In this research we have obtained the drag and lift coefficients, velocity, pressure and pathlines contours using CFD which can also be determined through experiments using wind tunnel testing. In experimental setup, the design model has to be placed in the test section. This process is quite laborious and surely cost more than CFD techniques cost for the same. A numerical procedure is described for determination and estimation aerodynamic properties of three dimension subsonic NACA653218airfoil rectangular wing with chord length 121 mm and semi span 330 mm. Firstly, the wing model profile, boundary conditions and meshes were all created in GAMBIT® 2.3.16 as a pre-processor. The second step in performing a CFD simulation should be to investigate the effect of the mesh size on the solution results. In present, work using multi-block unstructured grid to increase grids near wing and decrease grid far from wing to increase the uncertainty of solution and decrease the time of solution.

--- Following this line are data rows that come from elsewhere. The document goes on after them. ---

Lemma broken_publish_tries n master : keeps o broken (publish_tries routes n master).
Proof. induction n as [|n IH]; simpl; keeps_parts; [apply broken_publish_try|done]. Qed.

Lemma or_fails_put master pending w :
  routed pending -> grown w -> ready master pending w ->
  StateData.list_pending (data_of w) = true ->
  wp o (publish_list routes) (or_fails (fun _ => ready master pending)) w.
Proof.
  intros [[u Hu] _] Hg Hw Hp. unfold publish_list, needed_master.
  apply wp_bind, wp_store. rewrite (ready_master _ _ _ Hw).
  apply wp_bind, wp_lift. cbn [map_err]. apply wp_lift. cbn [ok_or publish_tries].
  destruct (ready_list _ _ _ Hw) as (l & Hl & Hr). destruct (Hr Hp) as [r Hreq].
  apply (or_fails_bind _ _ (fun b w' => b = true /\ ready master pending w')).
  - unfold publish_try. apply wp_data. rewrite Hl.
    apply wp_bind, wp_lift. cbn [ok_or]. apply wp_bind, wp_lift. rewrite Hreq. cbn [map_err].
    eapply (or_fails_bind _ _ (fun put w' => is_ok put = true /\ ready master pending w')).
    + apply wp_attempt. eapply wp_mono; [eapply call_answered; exact Hu|].
      cbn [method]. set (q := {| method := Put |}). set (a := reply o (log w) q).
      intros res w1 [-> Hserved].
      destruct (is_ok res) eqn:Hres.
      * apply or_fails_value; [by eapply grown_log|]. split; [done|]. by destruct Hw.
      * left. eapply broken_now; [done|done|]. unfold fails, serves. clearbody a.
        destruct a as [e|status header content]; [tauto|]. cbn [method q].
        intros (Hs & H204 & v & -> & Hv). destruct (Hserved _ _ _ eq_refl Hs H204 Hv) as [x ->].
        done.
    + intros [held|e] w1 Hg1 [Hput H1]; [|done].
      apply (or_fails_bind _ _ (fun _ => ready master pending)).
      * eapply or_fails_saved; [apply commits_clear_list_pending|done|].
        intros w' Hm. by eapply ready_moves.
      * intros [] w2 Hg2 H2. by apply wp_ret, or_fails_value.
      * intros []. apply keeps_ret.
    + intros [held|e]; keeps_parts;
        first [ eapply broken_call; intros; apply fetch_list_call
              | eapply broken_saved; eauto with effects ].
  - intros b w1 Hg1 [-> H1]. by apply wp_ret, or_fails_value.
  - intros []; [apply keeps_ret|apply (broken_publish_tries 1)].
Qed.

Lemma or_fails_drop master pending w :
  routed pending -> grown w -> ready master pending w ->
  wp o (or_not_found (GrappaClient.drop_e2e_device (OwnRoutes.client routes)
          (OwnRoutes.token routes) (OwnRoutes.network routes) (PendingRevoke.did pending)
          (OwnRoutes.server_protocol routes)))
    (or_fails (fun _ => ready master pending)) w.
Proof.
  intros [_ [u Hu]] Hg Hw. unfold or_not_found. apply wp_bind, wp_attempt.
  eapply wp_mono; [eapply call_unit_answered; exact Hu|].
  cbn [method]. set (q := {| method := Delete |}). set (a := reply o (log w) q).
  intros res w1 [-> Hserved].
  destruct (is_ok res) eqn:Hres.
  - destruct res; [|done]. apply wp_ret, or_fails_value; [by eapply grown_log|]. by destruct Hw.
  - assert (broken (record w (Sent q a))) as Hb.
    { eapply broken_now; [done|done|]. unfold fails, serves. clearbody a.
      destruct a as [e|status header content]; [tauto|]. cbn [method q].
      intros [Hs Hc]. destruct (Hserved _ _ _ eq_refl Hs Hc) as [x ->]. done. }
    destruct res as [|[[] ?| | |]]; try done; by left.
Qed.
End Finishes.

The total number of cells in the full grid is 1500000, the volume of the smallest grid is 3.5×10-11 m3, and the volume of the largest grid is 5.799755×10-4 m3. The third step is validation of the CFD NACA65_3218airfoil rectangular wing shape model by Spalart-Allmaras turbulence model with available experimental data for the same model and operation conditions. The free stream temperature is 288.2 K, which is the same as the environmental temperature. The density of the air at the given temperature is ρ=1.225kg/m~3, the pressure is 101325 Pa and the viscosity is μ=1.7894×10~(-5) kg/m s. Reynolds number for the Pressure farfield boundary was Re=2.89×10~5. A segregated, implicit solver was utilized (ANSYS FLUENT® processor) Calculations were done for angles of attack ranging from 0 to 12°. The results show good agreement of lift coefficient with the corresponding values in the experimental and numerical models measurements. It is found maximum error by Spalart-Allmaras model is about 25%. The results show good agreement of drag coefficient with the corresponding values in the experimental and numerical models measurements. It is found maximum error by Spalart-Allmaras model is about 35%.